### INSTRUCTIONS FOR THE TASK
Please write out, exactly as given, every line of the entries below up to and including the line with "apply Forall_forall. intros y".

Saved entries:
(** Whatever list the generator returns is the list of the kept days. *)
Lemma generate_date_range_returns start_date end_date first last wk wd dates :
  parse_date start_date = Ok first ->
  parse_date end_date = Ok last ->
  generate_date_range start_date end_date wk wd = Ok dates ->
  dates = map format_date (filter (keeps wk wd) (days_between first last))
  /\ (first <= last -> last < MAXORDINAL).
Proof.
  intros S E R. unfold generate_date_range in R. rewrite S, E in R.
  simpl in R.
  assert (P : 1 <= first) by (apply (strptime_positive start_date); exact S).
  destruct (Z.lt_ge_cases last first) as [Lt|Ge].
  - rewrite date_loop_step in R. destruct (Z.leb_spec first last); [lia|].
    injection R as <-. rewrite days_between_empty by lia.
    split; [reflexivity | lia].
  - destruct (Z.lt_ge_cases last MAXORDINAL) as [U|U].
    + rewrite (date_loop_range _ _ last (Z.to_nat (last + 1 - first)))
        in R by (reflexivity || assumption).
      injection R as <-. split; [reflexivity | auto].
    + rewrite (date_loop_overflow _ _ last (Z.to_nat (MAXORDINAL - first)))
        in R by (reflexivity || lia).
      discriminate R.
Qed.

Lemma filter_complement {A} (p : A -> bool) l :
  Permutation (filter p l ++ filter (fun x => negb (p x)) l) l.
Proof.
  induction l as [|x l IH]; simpl; [constructor|].
  destruct (p x); simpl.
  - now constructor.
  - rewrite <- Permutation_middle. now constructor.
Qed.

Lemma sorted_filter {A} (R : A -> A -> Prop) (p : A -> bool) l :
  StronglySorted R l -> StronglySorted R (filter p l).
Proof.
  induction 1 as [|x l S IH F]; simpl; [constructor|].
  destruct (p x); [|exact IH]. constructor; [exact IH|].
  apply Forall_forall. intros y Hy. apply filter_In in Hy as [Hy _].
  revert y Hy. now apply Forall_forall.
Qed.

Lemma keeps_weekdays d : keeps false true d = negb (keeps true false d).
Proof.
  unfold keeps. simpl.
  destruct (Z.geb_spec (weekday d) 5), (Z.ltb_spec (weekday d) 5);
    simpl; try reflexivity; lia.
Qed.

Lemma weekday_shift d i : weekday (d + i) = (weekday d + i) mod 7.
Proof.
  unfold weekday. rewrite Z.add_mod_idemp_l by lia. f_equal. lia.
Qed.

(** Every date the generator returns reads back, in order, as the day it
    was made from: a day of the range that passes the test of the flags.
    (The range starts on 1000-01-01 or later.) *)
Theorem generated_dates_parse_back :
  forall (start_date end_date : string) (first last : Z) (wk wd : bool)
         (dates : list string),
    parse_date start_date = Ok first ->
    parse_date end_date = Ok last ->
    FIRST_PORTABLE <= first ->
    generate_date_range start_date end_date wk wd = Ok dates ->
    exists days,
      map parse_date dates = map Ok days
      /\ days = filter (keeps wk wd) (days_between first last)
      /\ Forall (fun d => first <= d <= last /\ keeps wk wd d = true) days
      /\ StronglySorted Z.lt days.
Proof.
  intros start_date end_date first last wk wd dates S E P R.
  destruct (generate_date_range_returns _ _ _ _ _ _ _ S E R) as [-> U].
  exists (filter (keeps wk wd) (days_between first last)).
  split; [|split; [reflexivity|split]].
  - rewrite map_map. apply map_ext_in. intros d Hd.
    apply filter_In in Hd as [Hd _]. apply days_between_In in Hd.
    apply strptime_strftime. unfold FIRST_PORTABLE in *. lia.
  - apply Forall_forall. intros d Hd. apply filter_In in Hd as [Hd K].
    apply days_between_In in Hd. auto.
  - apply sorted_filter, days_between_sorted.
Qed.

Lemma generated_dates_parse_back_witness :
  parse_date "2026-03-06" = Ok 739681
  /\ parse_date "2026-03-09" = Ok 739684
  /\ FIRST_PORTABLE <= 739681
  /\ generate_date_range "2026-03-06" "2026-03-09" true false
     = Ok ["2026-03-07"; "2026-03-08"]
  /\ map parse_date ["2026-03-07"; "2026-03-08"] = map Ok [739682; 739683].
Proof.
  assert (S : parse_date "2026-03-06" = Ok 739681) by reflexivity.
  assert (E : parse_date "2026-03-09" = Ok 739684) by reflexivity.
  assert (P : FIRST_PORTABLE <= 739681) by (vm_compute; discriminate).
  assert (R : generate_date_range "2026-03-06" "2026-03-09" true false
              = Ok ["2026-03-07"; "2026-03-08"]) by reflexivity.
  repeat (split; [assumption|]).
  destruct (generated_dates_parse_back _ _ _ _ _ _ _ S E P R)
    as (days & M & -> & _).
  exact M.
Defined.

(** A range whose start is after its end gives the empty list, whatever the
    flags; it is not an error. *)
Theorem generate_date_range_reversed :
  forall (start_date end_date : string) (first last : Z) (wk wd : bool),
    parse_date start_date = Ok first ->
    parse_date end_date = Ok last ->
    last < first ->
    generate_date_range start_date end_date wk wd = Ok [].
Proof.
  intros start_date end_date first last wk wd S E L.
  unfold generate_date_range. rewrite S, E. simpl.
  rewrite date_loop_step. now destruct (Z.leb_spec first last); [lia|].
Qed.

Lemma generate_date_range_reversed_witness :
  parse_date "2026-03-07" = Ok 739682
  /\ parse_date "2026-03-01" = Ok 739676
  /\ 739676 < 739682
  /\ generate_date_range "2026-03-07" "2026-03-01" true true = Ok [].
Proof.
  assert (S : parse_date "2026-03-07" = Ok 739682) by reflexivity.
  assert (E : parse_date "2026-03-01" = Ok 739676) by reflexivity.
  assert (L : 739676 < 739682) by reflexivity.
  repeat (split; [assumption|]).
  exact (generate_date_range_reversed _ _ _ _ true true S E L).
Defined.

### REPLY TO THE TASK
(** Whatever list the generator returns is the list of the kept days. *)
Lemma generate_date_range_returns start_date end_date first last wk wd dates :
  parse_date start_date = Ok first ->
  parse_date end_date = Ok last ->
  generate_date_range start_date end_date wk wd = Ok dates ->
  dates = map format_date (filter (keeps wk wd) (days_between first last))
  /\ (first <= last -> last < MAXORDINAL).
Proof.
  intros S E R. unfold generate_date_range in R. rewrite S, E in R.
  simpl in R.
  assert (P : 1 <= first) by (apply (strptime_positive start_date); exact S).
  destruct (Z.lt_ge_cases last first) as [Lt|Ge].
  - rewrite date_loop_step in R. destruct (Z.leb_spec first last); [lia|].
    injection R as <-. rewrite days_between_empty by lia.
    split; [reflexivity | lia].
  - destruct (Z.lt_ge_cases last MAXORDINAL) as [U|U].
    + rewrite (date_loop_range _ _ last (Z.to_nat (last + 1 - first)))
        in R by (reflexivity || assumption).
      injection R as <-. split; [reflexivity | auto].
    + rewrite (date_loop_overflow _ _ last (Z.to_nat (MAXORDINAL - first)))
        in R by (reflexivity || lia).
      discriminate R.
Qed.

Lemma filter_complement {A} (p : A -> bool) l :
  Permutation (filter p l ++ filter (fun x => negb (p x)) l) l.
Proof.
  induction l as [|x l IH]; simpl; [constructor|].
  destruct (p x); simpl.
  - now constructor.
  - rewrite <- Permutation_middle. now constructor.
Qed.

Lemma sorted_filter {A} (R : A -> A -> Prop) (p : A -> bool) l :
  StronglySorted R l -> StronglySorted R (filter p l).
Proof.
  induction 1 as [|x l S IH F]; simpl; [constructor|].
  destruct (p x); [|exact IH]. constructor; [exact IH|].
  apply Forall_forall. intros y Hy. apply filter_In in Hy as [Hy _].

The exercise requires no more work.